Invisible by day and electric at night, Vogue was the place to be on a Saturday night in Addis in 1997, as evidenced by the large, trendy crowd surrounding the entrance when we arrived… pulsing to the rhythm of youth. I was surprised, once we parked and got to the crowd, how such mayhem could be so organized! A long line of sharply dressed (some more sharp than others) laid back folk, wait for their turn to pay the 5 birr entrance fee and get to the dance floor. Suddenly, I spot one of my other older cousins (one of those, too-old-to-be-a-Cousin-too-young-to-be-an-Uncle type Cousins) at the door! Then it hit me! I had heard on the extended family grapevine that this Cousin recently ditched higher education to pursue a career as a DJ. News that was taken about as well as the time when my health conscious Aunt was told her daughter was dating an overweight guy, or when my academic Aunt was told her daughter was marrying a musician or when my religious Aunt was told her daughter was dating someone of a different religion. As you can tell, we have a heavy female population in my family. The lesson I took from all this is exactly what Chris Rock said, “Don’t hate anyone, coz whoever you hate will end up in yo family!” Nothing is truer.

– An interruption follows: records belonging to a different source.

(** Everything a command awaits from outside.  [RawRequest] is
    [graphQLService.rawRequest(query, variables)].  The other calls are
    methods whose bodies are not part of the sources at hand: the three
    resolvers of [LinearService] and
    [GraphQLDocumentsService.listDocumentsBySlugIds]. *)
Inductive Call : Type :=
| RawRequest (q : Query) (variables : JS)
| ResolveTeamId (team : string)
| ResolveProjectId (project : string)
| ResolveIssueId (issue : string)
| ListDocumentsBySlugIds (slugIds : list string) (limit : JS).

Definition is_mutation (c : Call) : bool :=
  match c with
  | RawRequest q _ => mutation q
  | _ => false
  end.

Inductive Outcome : Type :=
| Reply (v : JS)
| Fail (e : Error).

(** An asynchronous function body. *)
Inductive Prog (A : Type) : Type :=
| Ret (a : A)
| Throw (e : Error)
| Do (c : Call) (k : Outcome -> Prog A).

Arguments Ret {A} a.
Arguments Throw {A} e.
Arguments Do {A} c k.

Fixpoint bind {A B : Type} (p : Prog A) (f : A -> Prog B) : Prog B :=
  match p with
  | Ret a => f a
  | Throw e => Throw e
  | Do c k => Do c (fun o => bind (k o) f)
  end.

Notation "x <- p ;; q" := (bind p (fun x => q))
  (at level 61, p at next level, right associativity).
Notation "p ;;; q" := (bind p (fun _ => q))
  (at level 61, right associativity).

(** [await c] *)
Definition await (c : Call) : Prog JS :=
  Do c (fun o => match o with
                 | Reply v => Ret v
                 | Fail e => Throw e
                 end).

(** [try { p } catch (e) { h e }] *)
Fixpoint try_catch {A : Type} (p : Prog A) (h : Error -> Prog A) : Prog A :=
  match p with
  | Ret a => Ret a
  | Throw e => h e
  | Do c k => Do c (fun o => try_catch (k o) h)
  end.

(** [v.k], which raises on null and undefined. *)
Definition member (v : JS) (k : string) : Prog JS :=
  if nullish v
  then Throw (TypeError ("Cannot read properties of " ++ toString v))
  else Ret (get v k).

(** The elements of a value the code treats as an array ([.map],
    [.length], [[0]]).  The GraphQL schema makes these values lists; a
    value that is not a list raises here. *)
Definition elements (v : JS) : Prog (list JS) :=
  match v with
  | JArr items => Ret items
  | _ => Throw (TypeError "not an array")
  end.

Fixpoint mapM {A B : Type} (f : A -> Prog B) (l : list A) : Prog (list B) :=
  match l with
  | [] => Ret []
  | x :: t => y <- f x ;; ys <- mapM f t ;; Ret (y :: ys)
  end.

Definition rawRequest (q : Query) (variables : JS) : Prog JS :=
  await (RawRequest q variables).

(** The outside world: the outcome of a call, given the calls made before
    it (oldest first). *)
Definition Env : Type := list Call -> Call -> Outcome.
(** C6, as the code has it.  Under the "elmo" encoder, for a batch of at
    least one row of [max_len] word ids, a stack of at least one layer with
    the shapes of [__init__], and token embeddings of the width of the
    hidden size: [forward] returns [layers + 1] tensors of one row per batch
    element, [max_len] positions and twice the hidden size; layer 0 at
    position [t] is the token embedding at position [t + 1] of the expanded
    sequence, twice; every layer at position [t] is position [t + 1] of its
    [max_len + 2] positions, so that the slice drops position 0, where the
    begin marker is, and position [max_len + 1].  The end marker of a row is
    at position [len + 1] for its [len] words that are not padding: it is
    dropped for a row without padding, and is position [len] of the output
    for any other row. *)
Theorem C6_forward_layers (m : _ElmoModel) (words : list (list nat))
  (g : generator) (max_len : nat) :
  encoder_name m = "elmo"%string ->
  words <> [] ->
  Forall (fun row => length row = max_len) words ->
  lm_shapes (encoder m) ->
  forward_layers (encoder m) <> [] ->
  let h := lm_hidden_size (encoder m) in
  let batch := length words in
  let layers := length (forward_layers (encoder m)) in
  let expanded := expand_words m words in
  let emb := token_embedding_of m expanded in
  shape3 batch (max_len + 2) h emb ->
  generator_shape batch h g ->
  exists full out g',
    elmo_encoder_output m words g = Ok (full, g') /\
    ElmoModel_forward m words g = Ok (Layers out, g') /\
    length out = layers + 1 /\
    Forall (shape3 batch max_len (2 * h)) out /\
    (forall b t, b < batch -> t < max_len ->
       nth t (nth b (nth 0 out []) []) []
       = nth (S t) (nth b emb []) [] ++ nth (S t) (nth b emb []) []) /\
    (forall l b t, l < layers + 1 -> b < batch -> t < max_len ->
       nth t (nth b (nth l out []) []) []
       = nth (S t) (nth b (nth l full []) []) []) /\
    (forall b, b < batch ->
       let e := nth b expanded [] in
       let len := count_not_pad m (nth b words []) in
       length e = max_len + 2 /\
       nth 0 e 0 = bos_index m /\
       nth (len + 1) e 0 = eos_index m /\
       len <= max_len /\
       forall t, t < max_len -> t <> len ->
                 nth (S t) e 0 = nth t (nth b words []) 0).
Proof.
  intros Hname Hne Hrows Hlm Hlayers h batch layers expanded emb Hemb Hg.
  destruct (elmo_encoder_output_spec m words g max_len Hne Hrows Hlm Hlayers
              Hemb Hg) as (full & g' & Hfull & Hlen & Hshapes & H0).
  fold expanded emb h layers batch in Hlen, Hshapes, H0.
  exists full, (map (map strip_ends) full), g'.
  split; [exact Hfull|].
  split; [apply ElmoModel_forward_of_layers; assumption|].
  split; [rewrite length_map; exact Hlen|].
  split; [|split; [|split]].
  - rewrite Forall_map.
    eapply Forall_impl; [|exact Hshapes]; simpl; intros layer Hlayer.
    replace max_len with (max_len + 2 - 2) at 1 by lia.
    apply shape3_strip_ends; exact Hlayer.
  - intros b t Hb Ht.
    rewrite (stripped_entry batch max_len (2 * h) full 0 b t Hshapes)
      by (try assumption; lia).
    rewrite H0.
    destruct (shape3_row _ _ _ _ b Hemb Hb) as [Hrow _].
    rewrite (nth_map_in (map (fun v => v ++ v)) emb b [] [])
      by (destruct Hemb as [-> _]; exact Hb).
    rewrite (nth_map_in (fun v => v ++ v) (nth b emb []) (S t) [] [])
      by lia.
    reflexivity.
  - intros l b t Hl Hb Ht.
    apply (stripped_entry batch max_len (2 * h)); try assumption; lia.
  - intros b Hb; cbv zeta; unfold expanded.
    rewrite expand_words_rows, (max_len_of_rows words max_len Hne Hrows).
    rewrite (nth_map_in (expand_row m max_len) words b [] []) by exact Hb.
    assert (Hw : length (nth b words []) = max_len).
    { rewrite Forall_forall in Hrows; apply Hrows, nth_In; exact Hb. }
    pose proof (expand_row_spec m (nth b words [])) as Hspec.
    cbv zeta in Hspec; rewrite Hw in Hspec.
    destruct Hspec as (H1 & H2 & H3 & H4).
    pose proof (count_not_pad_le m (nth b words [])) as Hle.
    rewrite Hw in Hle.
    repeat split; assumption.
Qed.

Lemma C6_forward_layers_witness :
  exists full out g',
    elmo_encoder_output example_model example_words example_masks
    = Ok (full, g') /\
    ElmoModel_forward example_model example_words example_masks
    = Ok (Layers out, g') /\
    length out = 2 /\
    Forall (shape3 2 2 2) out /\
    nth 1 (nth 1 (nth 0 out []) []) [] = [2%R; 2%R] /\
    nth 2 (nth 1 (expand_words example_model example_words) []) 0
    = eos_index example_model.
Proof.
  destruct (C6_forward_layers example_model example_words example_masks 2
              eq_refl ltac:(discriminate)
              ltac:(repeat constructor)
              example_lm_shapes ltac:(discriminate)
              example_embedding_shape example_masks_shape)
    as (full & out & g' & Hfull & Hout & Hlen & Hshape & H0 & _ & Hmark).
  exists full, out, g'.
  split; [exact Hfull|]; split; [exact Hout|]; split; [exact Hlen|].
  split; [exact Hshape|].
  split.
  - rewrite (H0 1 1) by (simpl; lia); reflexivity.
  - reflexivity.
Defined.
Lemma resolve_budget_same cfg cat T cur s s' mb s1 :
  same_below (Category.id cat) T s s' -> (cur < T)%dt ->
  resolve_budget cfg cat cur s = Return mb s1 ->
  exists mb' s1',
    resolve_budget cfg cat cur s' = Return mb' s1'
    /\ MonthlyBudget.base_budget mb' = MonthlyBudget.base_budget mb
    /\ same_below (Category.id cat) T s1 s1'.
Proof.
  intros Hsame Hlt. pose proof (prev_budget_same _ _ _ _ _ Hsame Hlt) as Hp.
  unfold resolve_budget. rewrite !bind_query.
  destruct (prev_budget _ _ s) as [p|], (prev_budget _ _ s') as [p'|];
    try done.
  - injection Hp as _ ->. by apply get_or_create_same.
  - by apply get_or_create_same.
Qed.

Lemma carry_loop_same fuel cfg cat T cur c s s' v s1 :
  same_below (Category.id cat) T s s' ->
  carry_loop fuel cfg cat T cur c s = Return v s1 ->
  exists s1', carry_loop fuel cfg cat T cur c s' = Return v s1'.
Proof.
  revert cur c s s'.
  induction fuel as [|fuel IH]; intros cur c s s' Hsame;
    (destruct (decide (cur < T)%dt) as [Hlt|Hlt];
      [|rewrite !carry_loop_done by done; intros [= <- <-]; eauto]).
  - by rewrite carry_loop_O.
  - destruct (next_month_start cur) as [nxt|e] eqn:Hn;
      [|by rewrite (carry_loop_raise _ _ _ _ _ _ _ e)].
    destruct (carry_loop_step fuel cfg cat T cur nxt c s Hlt Hn)
      as (mb & t & Hr & _ & _ & ->).
    destruct (carry_loop_step fuel cfg cat T cur nxt c s' Hlt Hn)
      as (mb' & t' & Hr' & _ & _ & ->).
    destruct (resolve_budget_same _ _ _ _ _ _ _ _ Hsame Hlt Hr)
      as (mb'' & t'' & Hr'' & Hb & Hsame').
    rewrite Hr' in Hr''. injection Hr'' as <- <-.
    assert (month_spend_for_category (Category.id cat) cur nxt s'
            = month_spend_for_category (Category.id cat) cur nxt s) as ->.
    { unfold month_spend_for_category. by rewrite (proj1 Hsame). }
    rewrite Hb. by apply IH.
Qed.

Lemma month_start_mono a b :
  (a <= b)%dt -> (month_start a <= month_start b)%dt.
Proof.
  intros H%dt_le_year_month. unfold dt_le. rewrite month_start_cmp.
  destruct (Z.compare_spec (year a) (year b)); [|done|lia].
  destruct (Z.compare_spec (month a) (month b)); [done|done|lia].
Qed.

Lemma min_dt_snoc l T :
  min_dt (l ++ [T]) = min_dt l
  \/ (min_dt (l ++ [T]) = Some T /\ forall m, min_dt l = Some m -> (T <= m)%dt).
Proof.
  destruct (min_dt_is_Some (l ++ [T])) as [m' Hm'];
    [by destruct l|].
  rewrite Hm'. apply min_dt_spec in Hm' as [Hin Hall].
  apply elem_of_app in Hin as [Hin | ->%list_elem_of_singleton].
  - left. symmetry. apply min_dt_spec. split; [done|].
    intros x Hx. apply Hall, elem_of_app. by left.
  - right. split; [done|]. intros m Hm%min_dt_elem.
    apply Hall, elem_of_app. by left.
Qed.

Lemma filter_rewritten {A} (P : A -> Prop) `{!forall x, Decision (P x)}
    (f : A -> A) (l : list A) :
  (forall r, P (f r) <-> P r) ->
  (forall r, r ∈ l -> P r -> f r = r) ->
  filter P (f <$> l) = filter P l.
Proof.
  intros Hiff. induction l as [|r l IH]; intros Hfix; [done|].
  rewrite fmap_cons, !filter_cons.
  destruct (decide (P r)) as [Hr|Hr].
  - rewrite decide_True by (by apply Hiff).
    rewrite (Hfix r) by (done || left). f_equal.
    apply IH. intros r' Hr'. apply Hfix. by right.
  - rewrite decide_False by (by rewrite Hiff).
    apply IH. intros r' Hr'. apply Hfix. by right.
Qed.

Lemma month_starts_rewritten (f : MonthlyBudget.t -> MonthlyBudget.t)
    cat_id (rows : list MonthlyBudget.t) :
  (forall r, mb_key (f r) = mb_key r) ->
  MonthlyBudget.month_start
    <$> filter (fun mb => MonthlyBudget.category_id mb = cat_id) (f <$> rows)
  = MonthlyBudget.month_start
      <$> filter (fun mb => MonthlyBudget.category_id mb = cat_id) rows.
Proof.
  intros Hk. induction rows as [|r rows IH]; [done|].
  rewrite fmap_cons, !filter_cons.
  pose proof (Hk r) as Hr. unfold mb_key in Hr. injection Hr as Hc Hm.
  rewrite Hc. destruct (decide _); [|done].
  rewrite !fmap_cons, Hm. by f_equal.
Qed.

(** What [admin_save] does to the tables: the rows are those of before,
    with the row of the month appended when it was missing, and then
    rewritten by a function that keeps category and month of every row
    and leaves alone the rows of other categories and months. *)
Lemma admin_save_rows c cur_start val s s' :
  budget_ids_unique s ->
  Routes.admin_save c cur_start val s = Return tt s' ->
  purchases s' = purchases s
  /\ exists mb rows1 f,
       (rows1 = monthly_budgets s \/ rows1 = monthly_budgets s ++ [mb])
       /\ mb_key mb = (Category.id c, cur_start)
       /\ monthly_budgets s' = f <$> rows1
       /\ (forall r, mb_key (f r) = mb_key r)
       /\ (forall r, r ∈ rows1 -> mb_key r <> (Category.id c, cur_start) ->
             f r = r).
Proof.
  intros Hid. unfold Routes.admin_save.
  intros (mb & s1 & Hrun & [= <-])%bind_Return.
  pose proof (get_or_create_constraints c cur_start 0%Qc s mb s1 Hrun) as Hc.
  destruct (get_or_create_spec c cur_start 0%Qc s)
    as (mb' & s1' & Hrun' & Hf1 & (_ & Hp1 & _) & _ & _).
  rewrite Hrun in Hrun'. injection Hrun' as <- <-.
  apply find_budget_elem in Hf1 as [Hmb Hkmb].
  assert (budget_ids_unique s1) as Hid1.
  { revert Hrun. unfold get_or_create_monthly_budget, budget_ids_unique in *.
    destruct (find_budget _ _ _); intros [= <- <-]; [done|].
    simpl. rewrite fmap_app. apply NoDup_app.
    split; [done|]. split; [|apply NoDup_singleton].
    intros i (r & -> & Hr)%list_elem_of_fmap Heq%list_elem_of_singleton.
    apply next_id_above in Hr. simpl in Heq. lia. }
  split; [done|]. eexists mb, (monthly_budgets s1), _.
  split; [|split; [done|split; [done|split]]].
  - revert Hrun. unfold get_or_create_monthly_budget.
    destruct (find_budget _ _ _); intros [= <- <-]; [by left | by right].
  - intros r. simpl. by destruct (decide _).
  - intros r Hr Hne. simpl. rewrite decide_False; [done|].
    intros Heq. apply Hne.
    by rewrite (NoDup_fmap_same _ _ _ _ Hid1 Hr Hmb Heq).
Qed.

(** Saving this month's budget on the admin page changes no carry: the
    carry of the category into the month is the value it was, and so is
    the carry of every other category into every month. *)
Theorem admin_save_keeps_carry cfg c cur_start val s s' :
  budget_ids_unique s -> is_month_start cur_start ->
  Routes.admin_save c cur_start val s = Return tt s' ->
  (forall v t,
     cumulative_carry_until cfg c cur_start s = Return v t ->
     exists t', cumulative_carry_until cfg c cur_start s' = Return v t')
  /\ (forall c' T v t,
        Category.id c' <> Category.id c ->
        cumulative_carry_until cfg c' T s = Return v t ->
        exists t', cumulative_carry_until cfg c' T s' = Return v t').
Proof.
  intros Hid HT Hsave.
  destruct (admin_save_rows _ _ _ _ _ Hid Hsave)
    as (Hp & mb & rows1 & f & Hrows1 & Hkmb & Hrows & Hkey & Hfix).
  assert (forall c0, first_purchase_ts c0 s' = first_purchase_ts c0 s) as Hfp.
  { intros c0. unfold first_purchase_ts, purchases_of. by rewrite Hp. }
  assert (forall c0,
            first_budget_ts c0 s'
            = min_dt (MonthlyBudget.month_start
                        <$> filter (fun r => MonthlyBudget.category_id r = c0)
                              rows1)) as Hfb.
  { intros c0. unfold first_budget_ts, budgets_of.
    by rewrite Hrows, month_starts_rewritten. }
  assert (forall c0 T,
            (c0 <> Category.id c \/ T = cur_start) ->
            same_below c0 T s s') as Hsame.
  { intros c0 T Hor. split; [done|]. f_equal. rewrite Hrows.
    rewrite filter_rewritten.
    - destruct Hrows1 as [->| ->]; [done|].
      rewrite filter_app, filter_cons_False, filter_nil, app_nil_r; [done|].
      unfold mb_key in Hkmb. injection Hkmb as Hc Hm.
      intros [Hc' Hlt]. destruct Hor as [Hne| ->]; [congruence|].
      rewrite Hm in Hlt. by apply dt_lt_irrefl in Hlt.
    - intros r. pose proof (Hkey r) as Hr. unfold mb_key in Hr.
      injection Hr as -> ->. done.
    - intros r Hr [Hc Hlt]. apply Hfix; [done|].
      unfold mb_key. intros [= Hc' Hm].
      destruct Hor as [Hne| ->]; [congruence|].
      rewrite Hm in Hlt. by apply dt_lt_irrefl in Hlt. }
  assert (forall c' T v t,
            same_below (Category.id c') T s s' ->
            activity_start c' s' = activity_start c' s ->
            cumulative_carry_until cfg c' T s = Return v t ->
            exists t', cumulative_carry_until cfg c' T s' = Return v t')
    as Hwalk.
  { intros c' T v t Hs. unfold cumulative_carry_until. rewrite !bind_query.
    intros ->.
    destruct (activity_start c' s); [|unfold ret; intros [= <- <-]; eauto].
    by apply carry_loop_same. }
  split.
  - assert (activity_start c s' = activity_start c s
            \/ (activity_start c s' = Some cur_start
                /\ forall st, activity_start c s = Some st ->
                     (cur_start <= st)%dt)) as [Hact|[Hact Hle]].
    { unfold activity_start. rewrite Hfp.
      destruct (first_purchase_ts (Category.id c) s) as [t0|]; [by left|].
      simpl. rewrite Hfb. unfold first_budget_ts, budgets_of.
      destruct Hrows1 as [->| ->]; [by left|].
      assert (MonthlyBudget.month_start mb = cur_start) as Hm
        by (unfold mb_key in Hkmb; congruence).
      rewrite filter_app, filter_cons_True, fmap_app
        by (unfold mb_key in Hkmb; congruence).
      rewrite filter_nil. simpl. rewrite Hm.
      destruct (min_dt_snoc
                  (MonthlyBudget.month_start
                     <$> filter (fun r => MonthlyBudget.category_id r
                                          = Category.id c) (monthly_budgets s))
                  cur_start) as [-> | [-> Hle]]; [by left|].
      right. simpl. rewrite HT. split; [done|].
      destruct (min_dt _) as [m|]; [|done]. simpl. intros st [= <-].
      rewrite <- HT. by apply month_start_mono, Hle. }
    + intros v t. apply Hwalk; [|done]. apply Hsame. by right.
    + intros v t. unfold cumulative_carry_until. rewrite !bind_query, Hact.
      rewrite (carry_loop_done _ _ _ _ cur_start) by apply dt_lt_irrefl.
      destruct (activity_start c s) as [st|] eqn:Hst.
      * rewrite carry_loop_done; [intros [= <- <-]; eauto|].
        apply dt_not_lt. by apply Hle.
      * intros [= <- <-]. eauto.
  - intros c' T v t Hne. apply Hwalk; [apply Hsame; by left|].
    unfold activity_start. rewrite Hfp, Hfb. do 2 f_equal.
    unfold first_budget_ts, budgets_of.
    destruct Hrows1 as [->| ->]; [done|].
    rewrite filter_app, filter_cons_False, filter_nil, app_nil_r; [done|].
    unfold mb_key in Hkmb. congruence.
Qed.

Lemma admin_save_keeps_carry_witness :
  exists t',
    cumulative_carry_until Household.cfg Household.groceries Household.feb
      (state_after Household.fresh
         (Routes.admin_save Household.groceries Household.feb (Qc_of_Z 250)
            Household.fresh))
    = Return HouseholdRuns.carry_feb t'.
Proof.
  destruct (admin_save_keeps_carry Household.cfg Household.groceries
              Household.feb (Qc_of_Z 250) Household.fresh
              (state_after Household.fresh
                 (Routes.admin_save Household.groceries Household.feb
                    (Qc_of_Z 250) Household.fresh)))
    as [H _].
  - apply NoDup_nil_2.
  - reflexivity.
  - reflexivity.
  - apply (H HouseholdRuns.carry_feb HouseholdRuns.after_feb).
    vm_compute. reflexivity.
Defined.

(** ** Seeding the rows of the month *)

Lemma get_or_create_other cat m d s mb s' c' m' :
  get_or_create_monthly_budget cat m d s = Return mb s' ->
  (c', m') <> (Category.id cat, m) ->
  find_budget c' m' s' = find_budget c' m' s.
Proof.
  unfold get_or_create_monthly_budget.
  destruct (find_budget (Category.id cat) m s); intros [= <- <-] Hne; [done|].
  unfold find_budget, add_budget. simpl.
  rewrite filter_app, filter_cons_False, filter_nil, app_nil_r; [done|].
  simpl. intros [<- <-]. done.
Qed.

Back to standing outside Club Vogue. My newly-proclaimed DJ cousin notices me standing outside…he shrieks out my ‘bet sim’ (‘home-name’: nickname given at birth typically only used by immediate family). No one in my graduating class knew me by my bet sim. I am completely mortified! He screams it out again…and yes…a third time while I try to hide behind my Cousin who drove us to the club. But my dear older Cousin is not the type to be easily shunned. Failing my response, he sends the bouncer down the line to bring me to the front. The entire line of people are now staring at me. And when people in Addis stare at you, there is nothing like it…they peel the skin of your body with their eyes, and then the flesh, and then the bone, and then the bone marrow, and then your soul. Seriously, I have seen it happen just like that!
I nodded slowly with a weak smile and gradually walked up to the door. Two feet from the door, he stretches his arm and yanks me towards him. After a massive bear hug, he starts shouting a hundred miles per hour, as he always does… “Heyyyyyy sweetie, endet nesh (how are you)? You ok? My, you look sharp haha!” He laughs while he puts his arm around my neck. He has the loudest laugh this side of East Africa! I am wishing the ground would just swallow me whole.
“Sorry I missed your graduation, I was sooo busy. How was it? Did you get lots of money, haha, so they finally let you go out huh? Haha, so I see you here with your friends? Great, no problem, call them, you all comin in now.”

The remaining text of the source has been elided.